É preciso tecer essa trama, para, no mesmo movimento, desfiar suas fibras e
fazer ver os conteúdos visíveis e exprimíveis que nela se faz presente.
Comecemos pois, pelo caso do modelo que desmaiou e morreu na passarela, em meio
a um desfile. Não conheço as condições que o levaram a óbito, mas não posso
deixar de ignorar como a morte ocupou um lugar menor, frente aos desdobramentos
do próprio evento, que não podia deixar de continuar. “Criamos uma indústria da
moda em que as pessoas morrem e o show continua”- escreveu alguém para nos
fazer pensar na perversidade deste acontecimento. Na mesma medida, o show é
apenas uma matéria de expressão, para pensar em um evento que faz parte da
vida. Um desfile, um evento de moda, tal qual qualquer acontecimento
existencial, é também mediado por um conjunto de saberes, estratificados pelos
códigos visíveis e dizíveis que o fazem tornar-se parte da nossa história, como
arquivo, como vestígio. Assim, parafraseando a frase que eu não saberia citar a
autoria: criamos uma indústria de corpos que morrem e o show continua. Pois, ao
mesmo tempo em que, com razão, nos indignamos e fazemos reverberar nossa
crítica sobre um corpo que falece em uma passarela, não nos indignamos, na mesma peoporção, pelas 23mil vidas negras assassinadas em apenas um ano no Brasil. E
pior, não nos indignamos por uma postura legitimada pelos nossos governantes, de
classificarem as vidas que podem ser violentadas cotidianamente, afastadas da
autonomia da própria expressão, excluídas da educação. Perdemos nosso poder de
indignar com a estrutura que mobiliza o assassinato cruel de uma vereadora que
deu a própria vida pela luta existencial dos corpos supracitados e, ao invés de
darmos voz a quem herdou a dor da perda pessoal da irmã, decidimos
raivosamente xingar um estilista que tentou trazer o assunto à tona (ainda que o caso seja passível de ser levado em consideração).
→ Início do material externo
Lemma reach_next ok nb nb' : reach ok nb nb' -> nb_next_id nb <= nb_next_id nb'.
Proof.
  intros H. induction H as [| X p nb1 H IH _ | X ps nb1 H IH _].
  - lia.
  - rewrite create_at_next. lia.
  - rewrite update_at_next. lia.
Qed.

Lemma reach_extended nb nb' : reach harmless nb nb' -> extended nb nb'.
Proof.
  intros H. induction H as [| X p nb1 H IH _ | X ps nb1 H IH Hok].
  - repeat split; reflexivity.
  - destruct IH as (H1 & H2 & H3 & H4 & H5).
    destruct X; repeat split; simpl;
      first [ assumption
            | etransitivity; [eassumption | apply prefix_app_r; reflexivity] ].
  - destruct IH as (H1 & H2 & H3 & H4 & H5).
    destruct Hok as [-> | [-> | ->]]; [repeat split; assumption.. |].
    destruct X; repeat split; assumption.
Qed.

(** X10.  With both flags off, a pass leaves every tenant, manufacturer,
    device type, site and location of the target as it is: each of the
    five tables is the table of before with the new records after
    it. *)
Theorem flags_off_keep_records (fuel : nat) (self : Syncer) (tenant_desc : string)
    (snipe : Snipe) (nb : NetBox) :
  allow_updates self = false -> allow_linking self = false ->
  extended nb (snd (main fuel self tenant_desc snipe nb)).
Proof.
  intros Hu Hl. apply reach_extended.
  eapply reach_mono; [| apply reaches_main].
  intros [X p | X ps]; [exact (fun H => H) |].
  intros [-> | [-> | Hps]]; [left; reflexivity | right; left; reflexivity |].
  right. right. destruct ps as [| p ps]; [reflexivity |].
  inversion Hps as [| ? ? Hp _]; subst. unfold licensed in Hp.
  destruct (p !! "custom_fields"); congruence.
Qed.

Lemma flags_off_keep_records_witness :
  let self := Sample.syncer false false in
  let nb := Sample.netbox [Sample.tenant 20 "Acme" None] [Sample.site 1 "HQ" None] [] [] [] in
  (allow_updates self = false /\ allow_linking self = false)
  /\ extended nb (snd (main 4 self (desc self) Sample.snipe nb)).
Proof.
  cbv zeta. split; [split; reflexivity |].
  exact (flags_off_keep_records 4 (Sample.syncer false false)
           (desc (Sample.syncer false false)) Sample.snipe
           (Sample.netbox [Sample.tenant 20 "Acme" None] [Sample.site 1 "HQ" None] [] [] [])
           eq_refl eq_refl).
Defined.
Sem entrar
no lugar da injunção, nosso espaço não tem sido mais povoado pelo debate e
nossas roupas se transformaram em fardas, na medida em que apontamos e
decidimos quem vai e quem fica nesse jogo de interesses. Enfim, todo este
desabafo para dizer que a moda vale a pena quando é pensada para além da
performance e fazer isso é reconhecer a própria performance do nosso espaço em
comum. É preciso repensar a indústria. Mas é também preciso reconhecer os
regimes constitutivos desta mesma indústria, que não está descolada da
existência de um modo geral, mas se insere nesta existência como se fosse algo
banal, tal qual 80 tiros em uma família, os 45 estupros que acontecem a cada
hora no nosso país, a quantidade de marcas que se utilizam de trabalho escravo
para sua produção de roupas, só para citar alguns. Enfim, a morte prematura e lamentável de Tales Newton
Gomes Alvarenga, nos ajuda a pensar na nossa própria humanidade e naquilo que
precisamos nos despir e nos vestir se, de fato, queremos fazer diferente. Muita
paz para seus amigos e familiares e que a nossa empatia não se vista de ódio,
que a nossa potência não se atualize em uma força enfraquecida.